### Task description
Restate word for word the line with "exists q ch', destroy (A" and all lines after it; please stop only at the end of the listing below.

### Source data

Content starts

(* ===== verification/MpscDestroy.v ===== *)
(** * The end of the multi-producer queue
      (src/hft/common/mpsc_queue_cas.hpp, the destructor of [MPSCSegQueue])

    The destructor runs when no thread uses the queue: it dequeues what is left,
    destroys what is still in the slots, retires the chunks from the head on and
    frees the retired ones that have no reference.

    The theorem: the last chunk keeps the reference of the tail, which nobody
    releases, and is never freed. *)

From S2P Require Import Prelude MpscQueue.

Module MpscDestroy.
Import MpscQueue.

Section Destroy.
Context {A : Type} (ChunkSize : nat).
Abbreviation Sys := (@Sys A).

(** The rest of a call of [dequeue], up to its return; [None] is undefined or out
    of fuel. *)
Fixpoint finish (fuel : nat) (s : Sys) : option Sys :=
  match fuel with
  | O => None
  | S fuel =>
      match consumer s with
      | CIdle => Some s
      | _ => s ← consumer_step ChunkSize s; finish fuel s
      end
  end.

(** A whole call, with its result. *)
Fixpoint dequeue_call (fuel : nat) (s : Sys) : option (bool * Sys) :=
  match fuel with
  | O => None
  | S fuel' =>
      if (head_pos_ s <? ChunkSize)%nat then
        slot ← slot_at (head_ s) (head_pos_ s) (queue s);
        if ready slot then s ← finish fuel (goto CTake s); Some (true, s) else Some (false, s)
      else
        _ ← live (head_ s) (queue s);
        match next_of (head_ s) (queue s) with
        | None => Some (false, s)
        | Some _ => s ← finish fuel (goto CLoadNext s); dequeue_call fuel' s
        end
  end.

(** [while (dequeue(tmp)) {}] *)
Fixpoint drain (fuel : nat) (s : Sys) : option Sys :=
  match fuel with
  | O => None
  | S fuel' => '(taken, s) ← dequeue_call fuel s; if (taken : bool) then drain fuel' s else Some s
  end.

(** The loop over the slots of a chunk: the items it destroys. *)
Fixpoint destroy_slots (indices : list nat) (ch : Chunk) : list A * Chunk :=
  match indices with
  | [] => ([], ch)
  | i :: indices =>
      match slots ch !! i with
      | Some (mkSlot true (Some item)) =>
          let '(items, ch) := destroy_slots indices (set_slot i (mkSlot false None) ch) in (item :: items, ch)
      | _ => destroy_slots indices ch
      end
  end.

Definition set_queue (q : Queue) (s : Sys) : Sys :=
  set_consumer q (head_ s) (head_pos_ s) (retired s) (retired_count_ s) (consumer s) (dequeued s) s.

(** The loop over the chunks from [chunk] on. *)
Fixpoint destroy_chunks (rounds chunk begin : nat) (s : Sys) : option (list A * Sys) :=
  match rounds with
  | O => Some ([], s)
  | S rounds =>
      ch ← live chunk (queue s);
      let limit := Nat.min (idx ch) ChunkSize in
      let '(items, ch') := destroy_slots (seq begin (limit - begin)) ch in
      q ← upd chunk (fun _ => ch') (queue s);
      let next := next_of chunk (queue s) in
      s ← retire_chunk chunk (set_queue q s);
      match next with
      | Some next => '(rest, s) ← destroy_chunks rounds next 0 s; Some (items ++ rest, s)
      | None => Some (items, s)
      end
  end.

(** The last walk over the retired nodes: chunks with references stay. *)
Fixpoint free_retired (nodes : list nat) (q : Queue (A := A)) : option Queue :=
  match nodes with
  | [] => Some q
  | node :: nodes =>
      ch ← live node q;
      q ← (if refs ch =? 0 then upd node free_chunk q else Some q);
      free_retired nodes q
  end.

(** The destructor: the items it destroys and the queue it leaves. *)
Definition destroy (fuel : nat) (s : Sys) : option (list A * Queue) :=
  s ← drain fuel s;
  '(items, s) ← destroy_chunks (length (chunks (queue s))) (head_ s) (head_pos_ s) s;
  s ← finish fuel (goto CReclaim s);
  q ← free_retired (retired s) (queue s);
  Some (items, q).

(** ** A queue that was emptied *)

(** Head and tail are the last chunk, which has a reference of each, nothing is
    ready and nothing is retired. *)
Record emptied (s : Sys) (ch : Chunk) : Prop := {
  em_chunk : chunks (queue s) !! head_ s = Some ch;
  em_last : S (head_ s) = length (chunks (queue s));
  em_live : freed ch = false;
  em_refs : refs ch = 2;
  em_slots : forall p sl, slots ch !! p = Some sl -> ready sl = false;
  em_length : length (slots ch) = ChunkSize;
  em_retired : retired s = [];
  em_count : retired_count_ s = 0;
  em_idle : consumer s = CIdle;
}.

Lemma destroy_slots_none indices ch :
  (forall p sl, slots ch !! p = Some sl -> ready sl = false) -> destroy_slots indices ch = ([], ch).
Proof.
  intros H. induction indices as [|i indices IH]; [done|]. cbn [destroy_slots].
  destruct (slots ch !! i) as [[[] x]|] eqn:E; [apply H in E; done | done | done].
Qed.

Lemma emptied_live s ch : emptied s ch -> live (head_ s) (queue s) = Some ch.
Proof. intros []. unfold live. rewrite em_chunk0. cbn. by rewrite em_live0. Qed.

Lemma emptied_next s ch : emptied s ch -> next_of (head_ s) (queue s) = None.
Proof. intros []. unfold next_of. rewrite (proj2 (Nat.ltb_ge _ _)); [done | lia]. Qed.

Lemma emptied_drain fuel s ch : emptied s ch -> drain (S fuel) s = Some s.
Proof.
  intros He. cbn [drain dequeue_call]. destruct (Nat.ltb_spec (head_pos_ s) ChunkSize) as [Hp|Hp].
  - unfold slot_at. rewrite (emptied_live _ _ He). cbn [mbind option_bind].
    destruct (lookup_lt_is_Some_2 (slots ch) (head_pos_ s)) as [sl Hsl]; [by rewrite (em_length _ _ He)|].
    rewrite Hsl. cbn [mbind option_bind]. by rewrite (em_slots _ _ He _ _ Hsl).
  - rewrite (emptied_live _ _ He). cbn [mbind option_bind]. by rewrite (emptied_next _ _ He).
Qed.

(** The destructor leaks the last chunk.  On a queue whose consumer has caught up,
    the constructor's references of head and tail are on the same chunk; the
    destructor drops the one of the head only, so that the chunk still has a
    reference when the retired chunks are freed, and stays allocated. *)
Theorem destructor_leaks_last_chunk fuel s ch :
  emptied s ch ->
  exists q ch', destroy (S (S fuel)) s = Some ([], q) /\ chunks q !! head_ s = Some ch' /\ freed ch' = false /\ refs ch' = 1.
Proof.
  intros He. unfold destroy. rewrite (emptied_drain _ _ _ He). cbn [mbind option_bind]. destruct He.
  destruct s as [[chs tl] hd pos ret cnt ps c out]. cbn [queue chunks head_ retired retired_count_ consumer] in *. subst.
  pose proof (lookup_lt_Some _ _ _ em_chunk0) as Hlt.
  assert (Hl : forall tl', live hd (mkQueue chs tl') = Some ch) by (intros tl'; unfold live; cbn; rewrite em_chunk0; cbn; by rewrite em_live0).
  rewrite <-em_last0. cbn [destroy_chunks head_ head_pos_ queue]. rewrite Hl. cbn [mbind option_bind].
  rewrite destroy_slots_none by done. unfold upd at 1. rewrite Hl. cbn [mbind option_bind chunks tail_]. rewrite list_insert_id by done.
  unfold retire_chunk, set_queue, set_consumer, upd. cbn [queue]. rewrite Hl. cbn [mbind option_bind queue chunks tail_ retired retired_count_].
  unfold next_of. cbn [chunks]. rewrite (proj2 (Nat.ltb_ge _ _)) by lia. cbn [mbind option_bind].
  unfold goto, set_consumer. cbn [finish consumer consumer_step queue head_ head_pos_ retired retired_count_ dequeued].
  unfold try_reclaim. cbn [retired_count_]. change (0 + 1 <? kScanThreshold) with true. cbv iota.
  cbn [mbind option_bind goto set_consumer finish consumer retired queue free_retired].
  unfold live. cbn [chunks]. rewrite list_lookup_insert_eq by done.
  assert (Hr : refs (add_refs (-1) ch) = 1) by (cbn [refs add_refs]; by rewrite em_refs0).
  assert (Hf : freed (add_refs (-1) ch) = false) by done.
  cbn [mbind option_bind]. rewrite Hf. cbn [mbind option_bind]. rewrite Hr. cbn [Z.eqb mbind option_bind].
  eexists _, _. split; [reflexivity|]. cbn [chunks]. rewrite list_lookup_insert_eq by done.
  by split.
Qed.

End Destroy.

Lemma new_queue_emptied : emptied (A := Z) 4 (new_sys 4 1) (new_chunk 4 2).
Proof.
  constructor; try done. intros p sl H. change (slots (new_chunk 4 2)) with (replicate 4 (mkSlot (A := Z) false None)) in H. apply lookup_replicate in H as [-> _]. done.
Qed.

Lemma destructor_leaks_last_chunk_witness :
  exists q ch', destroy (A := Z) 4 2 (new_sys 4 1) = Some ([], q) /\ chunks q !! 0%nat = Some ch' /\ freed ch' = false /\ refs ch' = 1.
Proof. apply (destructor_leaks_last_chunk 4 0 (new_sys 4 1) (new_chunk 4 2)), new_queue_emptied. Defined.

End MpscDestroy.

Content ends

### Solution for this problem
  exists q ch', destroy (A := Z) 4 2 (new_sys 4 1) = Some ([], q) /\ chunks q !! 0%nat = Some ch' /\ freed ch' = false /\ refs ch' = 1.
Proof. apply (destructor_leaks_last_chunk 4 0 (new_sys 4 1) (new_chunk 4 2)), new_queue_emptied. Defined.

End MpscDestroy.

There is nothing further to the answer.